During our 11 hours in a car the other day he started talking about a brother and a sister I never knew. Both had left home very early and he only saw them a few times. His sister called him in the middle of the night many times after she moved out but she was always drunk and he finally asked her to not call him again until she was sober. She never did and died soon after, it was obvious he regrets asking her not to call. His brother left when he was 15 and dad only heard from him twice before his death. When he died dad drove 3 hours to where he was and helped pay for his funeral. His brothers girlfriend found dads number in an address book his brother kept and called dad. She told him that the brother had always told her that he didn't have any family. There was one other brother I never met and I found out about him when I read the obituary in the paper that mentioned my dad as his brother.
One thing my father doesn't talk about much is his life when he was young. I asked him during our car ride why his brothers and sisters left home early and he said he didn't know, but a lot of kids did that back then. I do know that my dad was the only one in his family that graduated from high school.
My brother, who is 7 years older than I am and can remember my Grandparents pretty well told me once that he heard rumors when he was small that my Grandpa was a hard man.
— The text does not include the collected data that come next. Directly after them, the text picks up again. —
(* ===== verification/DriverThm.v ===== *)
(** * The driver: closing a device file, and sequences of requests *)

From stdpp Require Import base gmap list.
From Stdlib Require Import ZArith Lia.
From S2P Require Import Prelude KernelApi TeeTypes Buffers Mailbox MailboxClaims SessReg.
From S2P Require Import SessLookup SessOk CallTypes Auth AuthCall AuthOk GpParams GpCall GpHeld.
From S2P Require Import GpAlloc GpCallThm GpClaims Tlogger TloggerSys Agent AgentReg AgentThm.
From S2P Require Import TeecdAuth SessLoad SessMgr SessInv SessInvOps SessInvFind.
From S2P Require Import SessMgrThm SessUse Login ShareMem ShareMemClaims Driver DevClose.

(** ** The agents of a device file *)

(** The nodes keep their identity; those with the ids [ids] are crashed. *)
Definition crashed (ids : list Z) (A A' : agent_control) : Prop :=
  agent_list A' = agent_list A ∧
  ∀ x d, x ∈ agent_list A → ev_heap A !! x = Some d →
    ∃ d', ev_heap A' !! x = Some d' ∧ ev_agent_id d' = ev_agent_id d ∧ ev_owner d' = ev_owner d ∧
      (agent_ready d = AGENT_CRASHED ∨ ev_agent_id d ∈ ids → agent_ready d' = AGENT_CRASHED).

Lemma crashed_trans i1 i2 A1 A2 A3 : crashed i1 A1 A2 → crashed i2 A2 A3 → crashed (i1 ++ i2) A1 A3.
Proof.
  intros [E1 H1] [E2 H2]. split; [congruence|]. intros x d Hx Hd.
  destruct (H1 x d Hx Hd) as (d2 & Hd2 & Ei & Eo & Hr).
  destruct (H2 x d2 ltac:(by rewrite E1) Hd2) as (d3 & Hd3 & Ei' & Eo' & Hr').
  exists d3. split_and!; [done|congruence..|]. rewrite elem_of_app. intros [?|[?|?]]; apply Hr'.
  - left. apply Hr. by left.
  - left. apply Hr. by right.
  - right. by rewrite Ei.
Qed.

Lemma send_event_response_ok A id :
  agents_ok A → ∃ A', send_event_response A id = Ret A' ∧ agents_ok A' ∧ crashed [id] A A'.
Proof.
  intros HA. unfold send_event_response.
  destruct (find_event_control_cases A id HA) as [[-> Hn]|(p & d & Hp & Hl & Hd & Hok & Hid & ->)];
    rewrite ret_bind.
  { exists A. split; [done|]. split; [done|]. split; [done|]. intros x d Hx Hd. exists d.
    split_and!; try done. intros [?|E%list_elem_of_singleton]; [done|]. by destruct (Hn x d Hx Hd). }
  rewrite (proj2 (Z.eqb_neq p 0)) by done. rewrite at_set_ev, ret_bind, set_ev_twice.
  unfold process_send_event_response. rewrite at_set_ev, ret_bind.
  set (d1 := ev_with_ready _ AGENT_CRASHED).
  assert (∃ d2, (if ret_flag d1 =? 0 then Ret (set_ev A p d1)
    else Ret (set_ev (set_ev A p d1) p (ev_with_flags d1 0 1))) = Ret (set_ev A p d2) ∧
    ev_usage d2 = ev_usage d + 1 ∧ ev_agent_id d2 = ev_agent_id d ∧ ev_owner d2 = ev_owner d ∧
    agent_buff_kernel d2 = agent_buff_kernel d ∧ agent_ready d2 = AGENT_CRASHED)
    as (d2 & -> & Eu & Ei & Eo & Eb & Er).
  { destruct (ret_flag d1 =? 0); [by exists d1|]. rewrite set_ev_twice. by eexists. }
  pose proof Hok as [Hu Hb]. rewrite ret_bind.
  rewrite (put_event_ok (set_ev A p d2) p d2 (ev_usage d) Hp) by (done || apply lookup_insert_eq).
  rewrite set_ev_twice. eexists. split; [done|]. split.
  - eapply set_ev_ok'; [done|done|done|]. split; simpl; [done|congruence].
  - split; [done|]. intros x dx Hx Hdx. simpl. destruct (decide (p = x)) as [<-|Hne].
    + rewrite lookup_insert_eq. rewrite Hd in Hdx. injection Hdx as <-. by eexists.
    + rewrite lookup_insert_ne by done. exists dx. split_and!; try done.
      intros [?|E%list_elem_of_singleton]; [done|]. exfalso. apply Hne.
      eapply (ag_ids _ HA); [done..|congruence].
Qed.

Lemma respond_all_ok A ids :
  agents_ok A → ∃ A', respond_all A ids = Ret A' ∧ agents_ok A' ∧ crashed (filter (λ i, i ≠ 0) ids) A A'.
Proof.
  revert A. induction ids as [|i ids IH]; intros A HA; cbn [respond_all].
  { exists A. split; [done|]. split; [done|]. split; [done|]. intros x d _ Hd. exists d.
    split_and!; try done. intros [?|H]; [done|]. by apply elem_of_nil in H. }
  destruct (nonzero i) eqn:Ei.
  - destruct (send_event_response_ok A i HA) as (A1 & -> & HA1 & HC1). rewrite ret_bind.
    destruct (IH A1 HA1) as (A2 & -> & HA2 & HC2). exists A2. split; [done|]. split; [done|].
    rewrite filter_cons_True by (by apply nonzero_true). by apply (crashed_trans [i] _ A A1).
  - rewrite ret_bind. apply nonzero_false in Ei as ->. rewrite filter_cons_False by (by intros ?).
    by apply IH.
Qed.

Lemma owned_ids_spec A dev room l :
  (∀ x, x ∈ l → is_Some (ev_heap A !! x)) →
  ∃ ids, owned_ids A dev room l = Ret ids ∧
    ((length l ≤ room)%nat → ∀ x d, x ∈ l → ev_heap A !! x = Some d → ev_owner d = dev → ev_agent_id d ∈ ids).
Proof.
  revert room. induction l as [|p l IH]; intros room Hl; cbn [owned_ids].
  { exists []. split; [done|]. intros _ x d Hx. by apply elem_of_nil in Hx. }
  destruct (Hl p) as [d Hd]; [left|]. rewrite (proj2 (at_index_Some _ _ _) Hd), ret_bind.
  assert (∀ x, x ∈ l → is_Some (ev_heap A !! x)) as Hl' by (intros; apply Hl; by right).
  destruct room as [|room].
  { destruct (IH 0%nat Hl') as (ids & E & _). exists ids. split; [done|]. simpl. lia. }
  unfold has_owner. destruct (Z.eqb_spec (ev_owner d) dev) as [Eo|Eo].
  - destruct (IH room Hl') as (ids & -> & Hids). rewrite ret_bind. eexists. split; [done|].
    intros Hlen x dx [->|Hx]%elem_of_cons Hdx Ho; [rewrite Hd in Hdx; injection Hdx as <-; left|right].
    eapply Hids; [simpl in Hlen; lia|done..].
  - destruct (IH (S room) Hl') as (ids & -> & Hids). eexists. split; [done|].
    intros Hlen x dx [->|Hx]%elem_of_cons Hdx Ho; [congruence|].
    eapply Hids; [simpl in Hlen; lia|done..].
Qed.

(** The crash of a device file's agents: at most [AGENT_MAX] of them. *)
Lemma crash_all_ok A dev :
  agents_ok A → dev ≠ 0 →
  ∃ A', send_crashed_event_response_all A dev = Ret A' ∧ agents_ok A' ∧
    agent_list A' = agent_list A ∧
    ((length (agent_list A) ≤ Z.to_nat AGENT_MAX)%nat →
     ∀ x d', x ∈ agent_list A → ev_heap A' !! x = Some d' → ev_owner d' = dev →
       ev_agent_id d' ≠ 0 → agent_ready d' = AGENT_CRASHED).
Proof.
  intros HA Hdev. unfold send_crashed_event_response_all. rewrite (proj2 (Z.eqb_neq dev 0)) by done.
  destruct (owned_ids_spec A dev (Z.to_nat AGENT_MAX) (agent_list A)) as (ids & -> & Hids).
  { intros x (d & -> & _)%(ag_listed _ HA). done. }
  rewrite ret_bind. destruct (respond_all_ok A ids HA) as (A' & -> & HA' & [El HC]).
  exists A'. split_and!; try done. intros Hlen x d' Hx Hd' Ho Hi.
  destruct (ag_listed _ HA x Hx) as (d & Hd & _).
  destruct (HC x d Hx Hd) as (d2 & Hd2 & Ei2 & Eo2 & Hr). rewrite Hd' in Hd2. injection Hd2 as <-.
  apply Hr. right. apply list_elem_of_filter. split; [congruence|]. eapply Hids; [done..|congruence].
Qed.

Lemma clear_owner_ok A dev :
  agents_ok A → ∃ A', tee_agent_clear_dev_owner A dev = Ret A' ∧ agents_ok A' ∧
    agent_list A' = agent_list A.
Proof.
  intros HA. unfold tee_agent_clear_dev_owner.
  destruct (find_listed A (has_owner dev) HA) as (p & -> & [[-> _]|(Hp & _ & d & Hd & Hok & _)]);
    rewrite ret_bind; [by exists A|].
  rewrite (proj2 (Z.eqb_neq p 0)), (proj2 (at_index_Some _ _ _) Hd), ret_bind by done.
  eexists. split; [done|]. split; [|done]. by eapply set_ev_ok.
Qed.

(** ** Device files *)

Definition new_dev_file (id api : Z) : tc_ns_dev_file :=
  DevFile id (replicate 32 0) (replicate 32 0) api false 0 (replicate 255 0) 0 (replicate 1024 0) 0 [].

Lemma new_dev_slot id api p : p ∈ services (new_dev_file id api) → p = 0.
Proof. by intros [-> _]%elem_of_replicate. Qed.

Lemma inv_new_dev R H d id api :
  reg_inv R H → d ≠ 0 → g_devs R !! d = None →
  reg_inv (set_devs R (<[d := new_dev_file id api]> (g_devs R)) (dev_file_list R ++ [d])) H.
Proof.
  intros HI Hd0 Hd. set (R' := set_devs R _ _).
  assert (d ∉ dev_file_list R) as Hdl.
  { intros Hin%(inv_dev_heap _ _ HI). rewrite Hd in Hin. by destruct Hin. }
  assert (∀ p d', p ≠ 0 → uses R' p d' = uses R p d') as Hu.
  { intros p d' Hp. unfold uses, R'. simpl. destruct (decide (d = d')) as [<-|].
    - rewrite lookup_insert_eq, Hd. apply bool_decide_eq_false. intros Hin%new_dev_slot. done.
    - by rewrite lookup_insert_ne. }
  assert (∀ p, p ≠ 0 → uses R p d = false) as Hno by (intros p _; unfold uses; by rewrite Hd).
  pose proof HI as HI0. destruct HI. split; try done; simpl.
  - apply NoDup_app. split; [done|]. split; [|apply NoDup_singleton].
    intros q Hq ->%list_elem_of_singleton. done.
  - intros d'. rewrite elem_of_app, list_elem_of_singleton, inv_dev_heap, lookup_insert_is_Some'. naive_solver.
  - rewrite elem_of_app, list_elem_of_singleton. naive_solver.
  - intros d' x. rewrite lookup_insert_Some. intros [[<- <-]|[_ Hx]]; [done|eauto].
  - intros d' x i p. rewrite lookup_insert_Some. intros [[<- <-]|[_ Hx]] Hi Hp.
    + by apply list_elem_of_lookup_2, new_dev_slot in Hi.
    + by apply inv_slot.
  - intros d' x i j p. rewrite lookup_insert_Some. intros [[<- <-]|[_ Hx]] Hi Hj Hp.
    + by apply list_elem_of_lookup_2, new_dev_slot in Hi.
    + by apply (inv_distinct d' x i j p).
  - intros p v Hv. pose proof (service_not_null _ _ _ _ HI0 Hv) as Hp.
    rewrite count_app. cbn [cnt]. rewrite (cnt_ext _ (uses R p)) by auto.
    rewrite Hu, Hno by done. simpl. rewrite Z.add_0_r. by apply inv_usage.
  - intros p v q Hv Hq. destruct (inv_listed p v q Hv Hq) as (? & s & ?). split; [done|].
    exists s. rewrite Hu; [done|]. by eapply (service_not_null R H).
  - intros d' p Hin. destruct (inv_held d' p Hin) as [? ?]. split; [done|]. by rewrite Hu.
Qed.

(** The counter of ids is not part of the invariant. *)
Lemma inv_file_cnt R H n :
  reg_inv R H →
  reg_inv (Registry (g_sessions R) (g_services R) (g_devs R) (g_shared R) (g_service_list R)
             (dev_file_list R) n) H.
Proof. by intros []; split. Qed.

(** Only the login data, the package name and the key change. *)
Definition login_frame (x y : tc_ns_dev_file) : Prop :=
  services y = services x ∧ service_ref y = service_ref x ∧ shared_mem_list y = shared_mem_list x.

Section Parse.
Context {SB : SecureBuf} {SS : SecureStr}.

Lemma login_frame_trans x y z : login_frame x y → login_frame y z → login_frame x z.
Proof. intros (? & ? & ?) (? & ? & ?). split_and!; congruence. Qed.

Lemma pack_name_frame x cert o : login_frame x (get_pack_name_len x cert o).1.
Proof. unfold get_pack_name_len. destruct (buf_copy _ _ _ _ _ _). by repeat case_match. Qed.

Lemma key_len_frame x cert o : login_frame x (get_public_key_len x cert o).1.
Proof. unfold get_public_key_len. destruct (buf_copy _ _ _ _ _ _). by repeat case_match. Qed.

Lemma key_frame x cert o : login_frame x (get_public_key x cert o).1.
Proof.
  unfold get_public_key. destruct (_ =? 0); [done|]. destruct (buf_copy _ _ _ _ _ _). by case_match.
Qed.

Lemma parse_login_frame x cert : login_frame x (parse_login x cert).1.
Proof.
  unfold parse_login. pose proof (pack_name_frame x cert 0) as H1.
  destruct (get_pack_name_len x cert 0) as [x1 r1]. simpl in H1. destruct (nonzero r1); [done|].
  destruct (str_ncopy _ _ _ _ _) as [r2 name].
  set (x2 := df_with_name x1 (pkg_name_len x1) name).
  assert (login_frame x x2) as H2 by done. destruct (nonzero r2); [done|].
  pose proof (key_len_frame x2 cert (4 + pkg_name_len x2)) as H3.
  destruct (get_public_key_len x2 cert _) as [x3 r3]. simpl in H3.
  assert (login_frame x x3) as H3' by by eapply login_frame_trans. destruct (nonzero r3); [done|].
  pose proof (key_frame x3 cert (4 + pkg_name_len x3 + 4)) as H4.
  destruct (get_public_key x3 cert _) as [x4 r4]. simpl in *.
  apply (login_frame_trans x x3); [done|]. by apply (login_frame_trans x3 x4).
Qed.

End Parse.
Lemma get_app_got m vm context path m' vm' buf len ret :
  app_memory vm context → teek_get_app m vm path = (m', vm', buf, len, ret) →
  app_got m vm context m' vm' buf len ret.
Proof.
  intros Ha. unfold teek_get_app, teek_read_app.
  destruct (_ || _); [by intros [= <- <- <- <- <-]|].
  destruct (app_file m path) as [file|]; [|by intros [= <- <- <- <- <-]].
  destruct (teek_open_app_file _ _ _ _) as [[[m1 vm1] buf1] r1] eqn:E. intros [= <- <- <- <- <-].
  eapply open_app_file_got; [done| |done]. unfold u32. apply Z.mod_pos_bound. lia.
Qed.

(** ** Opening a session *)

(** What an attempt to open a session leaves.  Either the session is in the
    registry and the client's structure names it, or it does not exist. *)
Record kernel_opened (k k' : state) (L : gset Z) (context session dev q : Z)
    (destination : option (list Z)) (ret : Z) : Prop := {
  ko_restored : restored k k' no_refs L;
  ko_keys : same_keys q (cs_reg k) (cs_reg k');
  ko_session : (∃ dest sid, destination = Some dest ∧ ret = TEEC_SUCCESS ∧
      session_open (cs_reg k') dev q dest sid ∧
      load_bytes (cs_mem k') session 32 = le_bytes 4 sid ++ dest ++ le_bytes 4 0 ++ le_bytes 8 context)
    ∨ g_sessions (cs_reg k') !! q = None
}.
He was a blacksmith and was very strong and my brother heard rumors that he was very hard on his kids. I have no idea if that is true and I know my dad would never say anything bad about his father. I have a couple of pictures of my Grandparents sitting on the porch of their farmhouse with me and my cousins. I don't remember anything about their farmhouse, but my grandpa died soon after my sister was born and I would have just been 7.
It seems weird to me that I know so little about my family. My mothers side of the family are all close and we get together as often as we can. I know their history back quite a few generations and can name people who died way before I was born. One day soon I am going to sit down with dad and work on his family history. He is 71 years old now and someone needs to be able to keep those memories alive. I guess maybe I could do like I talked about in my last post and just go to the cemetery and talk to them.....wonder if they would talk back?

1 comment:

Kellan said...

I think it's good that you have written all this down - documented some of what you have heard or remember about your family. It's true of a lot of our families - that we don't know all we should or could have.